Actually, let me amend the previous paragraph. There was in fact an extreme quality to the descent: an extreme beauty, an extremely impressive and unexpected aesthetic force. Intermittently, windows appeared to my left and right, potholes in the snowpack, portals to black stone and a thin, sheeting, otherwise hidden current. Missing a pole plant and tumbling into one of these surreal wells (four feet deep, trashcan lid- to trampoline-sized) would definitely have been bad news, but they were easy enough to skirt, hardly concerning. Craning my neck, peering, aware that curiosity – nay, that mesmerization – was the biggest risk, I slid past them, slalomed through them, astounded by the juxtaposition of solid and liquid, of old winter becoming newborn spring.

The descent lasted a mere 15 minutes, max.
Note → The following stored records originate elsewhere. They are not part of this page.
(** * Dictionary lookup, generative fallback, audio resolution and import

    A shallow embedding of the dictionary core of the English learning API:
    [DictionaryService] (dictionary.service.ts) and [AudioService]
    (audio.service.ts), together with the TypeORM entities they read and
    write.

    Modelling conventions.
    - JavaScript strings are [string]s; [toLowerCase] and [trim] act on the
      ASCII range (other code units are left alone).
    - Every repository is an in-memory table: a list of rows in insertion
      order plus the next value of its id sequence.  An INSERT is checked
      against the columns the entity declares (lengths, integer range, the
      unique word) and may be rejected; queries and updates are taken to
      succeed, and connection failures are not part of the model.
    - The two HTTP collaborators (the completion endpoint and the phonetic
      endpoint) are oracles indexed by the number of calls already made, so
      that two calls with the same argument may answer differently.  Each
      call is recorded in the world.
    - [async] functions are sequenced in program order; [Promise.all] over
      the pronunciations issues its requests in list order.
    - Logger calls have no effect on results and are left out. *)

From Stdlib Require Import ZArith QArith Ascii List Sorted Permutation.
From stdpp Require Import base list strings gmap pretty.

Local Open Scope Z_scope.
Local Set Warnings "-register-all".

(** ** String.prototype *)

Module JSString.

Definition isUpper (c : ascii) : bool :=
  let n := N_of_ascii c in ((65 <=? n) && (n <=? 90))%N.

Definition lowerChar (c : ascii) : ascii :=
  if isUpper c then ascii_of_N (N_of_ascii c + 32) else c.

Fixpoint toLowerCase (s : string) : string :=
  match s with
  | EmptyString => EmptyString
  | String c s' => String (lowerChar c) (toLowerCase s')
  end.
Lemma int_of_str_minus_digits (s : string) :
  Str.isdigit s = true ->
  Clitool.int_of_str (String "-" s) = Ok (- Str.digits_value 0 s).
Proof.
  intros H. unfold Clitool.int_of_str.
  destruct s as [|c r]; [discriminate|].
  assert (Ha : Str.all_digits (String c r) = true) by exact H.
  assert (Hl : Str.lstrip (String "-" (String c r)) =
               String "-" (String c r)) by reflexivity.
  rewrite Hl.
  assert (Hr : Str.rstrip (String "-" (String c r)) =
               String "-" (String c r)).
  { change (Str.rstrip (String "-" (String c r)))
      with (match Str.rstrip (String c r) with
            | EmptyString => if Str.is_space "-" then "" else String "-" ""
            | r' => String "-" r'
            end).
    rewrite (rstrip_all_digits _ Ha). reflexivity. }
  rewrite Hr, H. reflexivity.
Qed.

Lemma digits_value_nonneg (s : string) (acc : Z) :
  Str.all_digits s = true -> 0 <= acc -> 0 <= Str.digits_value acc s.
Proof.
  revert acc. induction s as [|c r IH]; intros acc H Hacc; [exact Hacc|].
  simpl in *. apply andb_prop in H. destruct H as [Hc Hr].
  apply IH; [exact Hr|].
  unfold Str.is_digit in Hc. apply andb_prop in Hc. destruct Hc as [H1 _].
  apply Nat.leb_le in H1. lia.
Qed.

Lemma parse_with_suffix (number : string) (c : ascii) :
  existsb (Ascii.eqb (Str.lower c)) ["b"; "k"; "m"]%char = true ->
  Clitool.parse_shard_size (Clitool.SizeStr (number ++ String c "")) =
  (if Ascii.eqb (Str.lower c) "b" then
     rbind (Clitool.int_of_str number) (fun n => Ok (Some n))
   else if Ascii.eqb (Str.lower c) "k" then
     rbind (Clitool.int_of_str number)
           (fun n => Ok (Some (Clitool.kib_to_bytes n)))
   else
     rbind (Clitool.int_of_str number)
           (fun n => Ok (Some (Clitool.mib_to_bytes n)))).
Proof.
  intros Hs. unfold Clitool.parse_shard_size. simpl Clitool.str.
  assert (Hd : Str.is_digit c = false).
  { destruct (Str.is_digit c) eqn:E; [|reflexivity].
    exfalso. revert Hs.
    assert (Hl : Str.lower c = c).
    { unfold Str.lower, Str.is_digit in *. apply andb_prop in E.
      destruct E as [E1 E2]. apply Nat.leb_le in E1, E2.
      destruct (Nat.leb_spec 65 (nat_of_ascii c)); [lia|]. reflexivity. }
    rewrite Hl.
    destruct c as [[|] [|] [|] [|] [|] [|] [|] [|]];
      try discriminate E; discriminate. }
  rewrite (isdigit_app_char _ _ Hd), unsnoc_app_char.
  cbv zeta. rewrite Hs. simpl negb. cbv iota.
  destruct (Ascii.eqb (Str.lower c) "b") eqn:Eb; [reflexivity|].
  destruct (Ascii.eqb (Str.lower c) "k") eqn:Ek; [reflexivity|].
  destruct (Ascii.eqb (Str.lower c) "m") eqn:Em; [reflexivity|].
  simpl in Hs. rewrite Eb, Ek, Em in Hs. discriminate.
Qed.

(** ** Decimal numerals: [str] and [int] undo each other *)

Lemma all_digits_of_uint (d : Decimal.uint) :
  Str.all_digits (NilEmpty.string_of_uint d) = true.
Proof. induction d; simpl; auto. Qed.

Lemma digits_value_of_uint_acc (d : Decimal.uint) (acc : positive) :
  Str.digits_value (Z.pos acc) (NilEmpty.string_of_uint d) =
  Z.pos (Pos.of_uint_acc d acc).
Proof.
  revert acc. induction d; intros acc; [reflexivity|..];
    cbn [NilEmpty.string_of_uint Str.digits_value Pos.of_uint_acc];
    rewrite <- IHd; f_equal;
    match goal with
    | |- context [nat_of_ascii ?c] =>
        let v := eval vm_compute in (Z.of_nat (nat_of_ascii c) - 48) in
        change (Z.of_nat (nat_of_ascii c) - 48) with v
    end; lia.
Qed.

Lemma digits_value_of_uint (d : Decimal.uint) :
  Str.digits_value 0 (NilEmpty.string_of_uint d) = Z.of_N (Pos.of_uint d).
Proof.
  induction d; [reflexivity|..];
    cbn [NilEmpty.string_of_uint Str.digits_value Pos.of_uint];
    match goal with
    | |- context [nat_of_ascii ?c] =>
        let v := eval vm_compute in
          (10 * 0 + (Z.of_nat (nat_of_ascii c) - 48)) in
        change (10 * 0 + (Z.of_nat (nat_of_ascii c) - 48)) with v
    end;
    [exact IHd | apply digits_value_of_uint_acc ..].
Qed.

Lemma str_of_int_pos (p : positive) :
  str_of_int (Z.pos p) = NilEmpty.string_of_uint (Pos.to_uint p)
  /\ Str.isdigit (str_of_int (Z.pos p)) = true
  /\ Str.digits_value 0 (str_of_int (Z.pos p)) = Z.pos p.
Proof.
  assert (E : str_of_int (Z.pos p) = NilEmpty.string_of_uint (Pos.to_uint p)).
  { unfold str_of_int, NilZero.string_of_int, NilZero.string_of_uint.
    simpl Z.to_int.
    pose proof (DecimalPos.Unsigned.to_uint_nonnil p) as Hn.
    destruct (Pos.to_uint p); [contradiction|reflexivity..]. }
  split; [exact E|]. rewrite E. split.
  - unfold Str.isdigit.
    pose proof (DecimalPos.Unsigned.to_uint_nonnil p) as Hn.
    destruct (Pos.to_uint p) eqn:Ed; [contradiction|..];
      rewrite <- Ed; rewrite all_digits_of_uint;
      rewrite Ed; reflexivity.
  - rewrite digits_value_of_uint, DecimalPos.Unsigned.of_to. reflexivity.
Qed.

Lemma str_of_int_nonneg (n : Z) :
  0 <= n ->
  Str.isdigit (str_of_int n) = true
  /\ Str.digits_value 0 (str_of_int n) = n.
Proof.
  intros Hn. destruct n as [|p|p]; [split; reflexivity | | lia].
  destruct (str_of_int_pos p) as (_ & H1 & H2). split; assumption.
Qed.

Lemma str_of_int_neg (p : positive) :
  str_of_int (Z.neg p) = String "-" (str_of_int (Z.pos p)).
Proof.
  destruct (str_of_int_pos p) as (E & _). rewrite E.
  unfold str_of_int, NilZero.string_of_int, NilZero.string_of_uint.
  simpl Z.to_int.
  pose proof (DecimalPos.Unsigned.to_uint_nonnil p) as Hn.
  destruct (Pos.to_uint p); [contradiction|reflexivity..].
Qed.

(** [int(str(n))] is [n]. *)
Lemma int_of_str_of_int (n : Z) : Clitool.int_of_str (str_of_int n) = Ok n.
Proof.
  destruct n as [|p|p].
  - reflexivity.
  - destruct (str_of_int_pos p) as (_ & H1 & H2).
    rewrite int_of_str_digits by exact H1. rewrite H2. reflexivity.
  - destruct (str_of_int_pos p) as (_ & H1 & H2).
    rewrite str_of_int_neg, int_of_str_minus_digits by exact H1.
    rewrite H2. reflexivity.
Qed.

(** X12. A decimal integer followed by one of the letters [b], [k] and
    [m], in either case, is parsed to the integer times 1, 1024 or
    1024 * 1024.  The integer may be negative: no sign is refused. *)
Theorem parse_scales_by_suffix (n : Z) (c : ascii) :
  existsb (Ascii.eqb (Str.lower c)) ["b"; "k"; "m"]%char = true ->
  Clitool.parse_shard_size
    (Clitool.SizeStr (str_of_int n ++ String c "")) =
  Ok (Some (n * (if Ascii.eqb (Str.lower c) "b" then 1
                 else if Ascii.eqb (Str.lower c) "k" then 1024
                 else 1024 * 1024))).
Proof.
  intros Hs. rewrite (parse_with_suffix _ _ Hs), int_of_str_of_int.
  unfold rbind, Clitool.kib_to_bytes, Clitool.mib_to_bytes.
  destruct (Ascii.eqb (Str.lower c) "b");
    [|destruct (Ascii.eqb (Str.lower c) "k")]; do 2 f_equal; lia.
Qed.

Lemma parse_scales_by_suffix_witness :
  Clitool.parse_shard_size (Clitool.SizeStr "250m") = Ok (Some 262144000)
  /\ Clitool.parse_shard_size (Clitool.SizeStr "512K") = Ok (Some 524288)
  /\ Clitool.parse_shard_size (Clitool.SizeStr "-5k") = Ok (Some (-5120)).
Proof.
  split; [|split].
  - apply (parse_scales_by_suffix 250 "m"). reflexivity.
  - apply (parse_scales_by_suffix 512 "K"). reflexivity.
  - apply (parse_scales_by_suffix (-5) "k"). reflexivity.
Defined.

Lemma unsnoc_last_digit (s i : string) (c : ascii) :
  Str.all_digits s = true -> Str.unsnoc s = Some (i, c) ->
  Str.is_digit c = true.
Proof.
  revert i c. induction s as [|x s IH]; intros i c Ha Hu; [discriminate|].
  simpl in Ha. apply andb_prop in Ha. destruct Ha as [Hx Hs].
  simpl in Hu. destruct (Str.unsnoc s) as [[i' l]|] eqn:E.
  - injection Hu as <- <-. eapply IH; [exact Hs | reflexivity].
  - injection Hu as <- <-. exact Hx.
Qed.

Lemma digit_not_suffix (c : ascii) :
  Str.is_digit c = true ->
  existsb (Ascii.eqb (Str.lower c)) ["b"; "k"; "m"]%char = false.
Proof.
  destruct c as [[|] [|] [|] [|] [|] [|] [|] [|]];
    intros H; try discriminate H; reflexivity.
Qed.

(** X13. An integer without a suffix, the default of [--shard-size]
    among them, goes through [str], [isdigit] and [int] unchanged when
    it is not negative.  A negative one is not all digits, ends in a
    digit rather than a suffix, and is parsed to [None]. *)
Theorem parse_plain_integer (n : Z) :
  Clitool.parse_shard_size (Clitool.SizeInt n) =
    Ok (if Z.leb 0 n then Some n else None)
  /\ Clitool.parse_shard_size (Clitool.SizeStr (str_of_int n)) =
    Ok (if Z.leb 0 n then Some n else None).
Proof.
  assert (H : Clitool.parse_shard_size (Clitool.SizeStr (str_of_int n)) =
              Ok (if Z.leb 0 n then Some n else None)).
  { unfold Clitool.parse_shard_size. simpl Clitool.str.
    destruct (Z.leb_spec 0 n) as [Hn|Hn].
    - destruct (str_of_int_nonneg n Hn) as [H1 H2].
      rewrite H1, int_of_str_digits by exact H1. rewrite H2. reflexivity.
    - destruct n as [|p|p]; try lia.
      destruct (str_of_int_pos p) as (_ & H1 & _).
      rewrite str_of_int_neg.
      assert (Hi : Str.isdigit (String "-" (str_of_int (Z.pos p))) = false)
        by reflexivity.
      rewrite Hi.
      assert (Ha : Str.all_digits (str_of_int (Z.pos p)) = true).
      { unfold Str.isdigit in H1.
        destruct (str_of_int (Z.pos p)); [discriminate | exact H1]. }
      destruct (Str.unsnoc (String "-" (str_of_int (Z.pos p))))
        as [[number c]|] eqn:Eu.
      + assert (Hc : Str.is_digit c = true).
        { simpl in Eu.
          destruct (Str.unsnoc (str_of_int (Z.pos p))) as [[i l]|] eqn:E.
          - injection Eu as <- <-. eapply unsnoc_last_digit; eassumption.
          - destruct (str_of_int (Z.pos p)) as [|x r]; [discriminate|].
            destruct (unsnoc_cons_some x r) as (i & l & E').
            rewrite E' in E. discriminate. }
        cbv zeta. rewrite (digit_not_suffix c Hc). reflexivity.
      + simpl in Eu. destruct (Str.unsnoc (str_of_int (Z.pos p)))
          as [[i l]|]; discriminate. }
  split; [exact H | exact H].
Qed.

(** X14. A suffix after something that [int] does not accept, nothing
    at all included, raises the [ValueError] of [int]; the empty string
    raises [IndexError].  Neither is caught. *)
Theorem parse_rejects_bad_magnitude (number : string) (c : ascii) :
  existsb (Ascii.eqb (Str.lower c)) ["b"; "k"; "m"]%char = true ->
  (forall n, Clitool.int_of_str number <> Ok n) ->
  raises (Clitool.parse_shard_size
            (Clitool.SizeStr (number ++ String c ""))) ValueError
  /\ raises (Clitool.parse_shard_size (Clitool.SizeStr "")) IndexError.
Proof.
  intros Hs Hn. split; [|eexists; reflexivity].
  rewrite (parse_with_suffix _ _ Hs).
  destruct (Clitool.int_of_str number) as [n|[cls args]] eqn:E;
    [exfalso; apply (Hn n); reflexivity|].
  apply int_of_str_class in E. simpl in E. subst cls.
  unfold rbind.
  destruct (Ascii.eqb (Str.lower c) "b");
    [|destruct (Ascii.eqb (Str.lower c) "k")]; eexists; reflexivity.
Qed.

Lemma parse_rejects_bad_magnitude_witness :
  raises (Clitool.parse_shard_size (Clitool.SizeStr "k")) ValueError
  /\ raises (Clitool.parse_shard_size (Clitool.SizeStr "1.5m")) ValueError.
Proof.
  split.
  - apply (parse_rejects_bad_magnitude "" "k"); [reflexivity|].
    intros n. vm_compute. discriminate.
  - apply (parse_rejects_bad_magnitude "1.5" "m"); [reflexivity|].
    intros n. vm_compute. discriminate.
Defined.

(** ** The shape of the plan *)

Section PlanShape.

Local Open Scope Z_scope.

Lemma shard_loop_closed (n : nat) (a sz : Z) :
  Clitool.shard_loop n a (a + sz) sz =
  map (fun i => (a + Z.of_nat i * sz, a + (Z.of_nat i + 1) * sz)) (seq 0 n).
Proof.
  revert a. induction n as [|n IH]; intros a; [reflexivity|].
  cbn [Clitool.shard_loop seq map]. f_equal.
  - f_equal; lia.
  - rewrite IH, <- seq_shift, map_map. apply map_ext.
    intros i. f_equal; lia.
Qed.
Conifers, blue-gray sky, exposed rock faces and rock faces hoary with frost. All was still, frozen, perfectly pristinely paused – all except for my gliding body and the gliding water.

Okay, leap ahead a year. By chance, the very day that I sat down with my laptop to begin writing this essay, I happened to also read the following mysterious, tantalizing lines in a poem by Ursula Le Guin: “There is a river above the river / like the dreaming or the breathing of the river.” What that means, even within the context of the rest of the poem, is totally beyond my ken (poetry is intended to be absorbed, not understood). Nevertheless, the image registers as somehow true, somehow accurate.

Recalling my initial, unforgettable OBJ ski, that classic, that mini-tour I’ve since repeated and plan to repeat whenever conditions permit, I realize that in this case the river above the river (the creek above the creek) is twofold: there’s the snow superimposed over glinting, glistening bedrock, and there’s the man shussing and quietly laughing over the snow. As I put it earlier: flowed atop it and flowed with it. And though it may smack of woo-woo econonsense, I’m tempted to add that I have flowed as it, gravity working on me, tugging on me, pulling on me, a man made of watery cells – watery brain and heart and muscle and bone.